(Collected data)

-=-=-=-=-

(** The handlers that run, each in its thread. *)
Record system := System { db : osmo_epdg_db; threads : list program }.

(** A handler starts: one of those of the plugin. *)
Inductive handler :=
| EapAuthorize (sa : ike_sa) (id : option chunk)
| Authorize (sa : ike_sa) (final : bool)
| GetQuintuplet (id : chunk) (sa : option ike_sa)
| AcquireAddress (sa : ike_sa) (requested : host_t)
| ReleaseAddress (sa : ike_sa) (address : option host_t)
| CreateAttributeEnumerator (sa : ike_sa).

Definition program_of (h : handler) : program :=
  match h with
  | EapAuthorize sa id => eap_authorize sa id
  | Authorize sa final => authorize sa final
  | GetQuintuplet id sa => get_quintuplet id sa
  | AcquireAddress sa requested => acquire_address sa requested
  | ReleaseAddress sa address => release_address sa address
  | CreateAttributeEnumerator sa => create_attribute_enumerator sa
  end.

Inductive action := Start (h : handler) | Step (thread : nat) (i : input).

Definition step (a : action) (s : system) : result system :=
  match a with
  | Start h => Next (System (db s) (threads s ++ [program_of h]))
  | Step t i =>
    match threads s !! t with
    | Some p =>
      match call i p (db s) with
      | Next (d, p) => Next (System d (<[t := p]> (threads s)))
      | Blocked => Blocked
      | Use_after_free => Use_after_free
      end
    | None => Blocked
    end
  end.

(** A run of actions in any order; one that is blocked stays behind. *)
Fixpoint run (actions : list action) (s : system) : result system :=
  match actions with
  | [] => Next s
  | a :: actions =>
    match step a s with
    | Next s => run actions s
    | Blocked => run actions s
    | Use_after_free => Use_after_free
    end
  end.

Definition initial : system := System osmo_epdg_db_create [].

(** A handler alone, from its start to its end. *)
Fixpoint exec (inputs : list input) (p : program) (s : osmo_epdg_db) : result (osmo_epdg_db * outcome) :=
  match p, inputs with
  | Return o, _ => Next (s, o)
  | _, [] => Blocked
  | _, i :: inputs =>
    match call i p s with
    | Next (s, p) => exec inputs p s
    | Blocked => Blocked
    | Use_after_free => Use_after_free
    end
  end.

End Run.
(* ===== verification/EpdgSpec.v ===== *)
(** The subscribers of the ePDG are used safely: in any interleaving of handlers the count
    of references of a subscriber is that of the table and of the handlers that hold it, so
    nobody uses one that was freed and none is leaked. The handlers of the listener and of
    the providers do what they are for, and the lock that is not given back stops them. *)

From stdpp Require Import gmap gmultiset.
From S2P Require Import Prelude Host HashtableSpec Epdg.

(** * References *)

(** Questions on the members of multisets become arithmetic on how often they occur. *)
Ltac occurrences :=
  try (apply gmultiset_eq; intros ?);
  repeat match goal with H : @eq (gmultiset nat) _ _ |- _ => subst || rewrite H end;
  rewrite ?elem_of_multiplicity, ?multiplicity_disj_union, ?multiplicity_difference, ?multiplicity_disj_union,
    ?multiplicity_singleton_eq, ?multiplicity_empty in *;
  repeat match goal with N : ?u <> ?v |- _ =>
    progress (rewrite ?(multiplicity_singleton_ne v u), ?(multiplicity_singleton_ne u v) in * by done) end;
  lia.

Notation refs := (gmultiset nat).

-=-=-=-=-

__Assignment__:
Within the records, the lines containing the string "Definition" are to be counted and their number given without comment.

__Solution to this exercise__:
3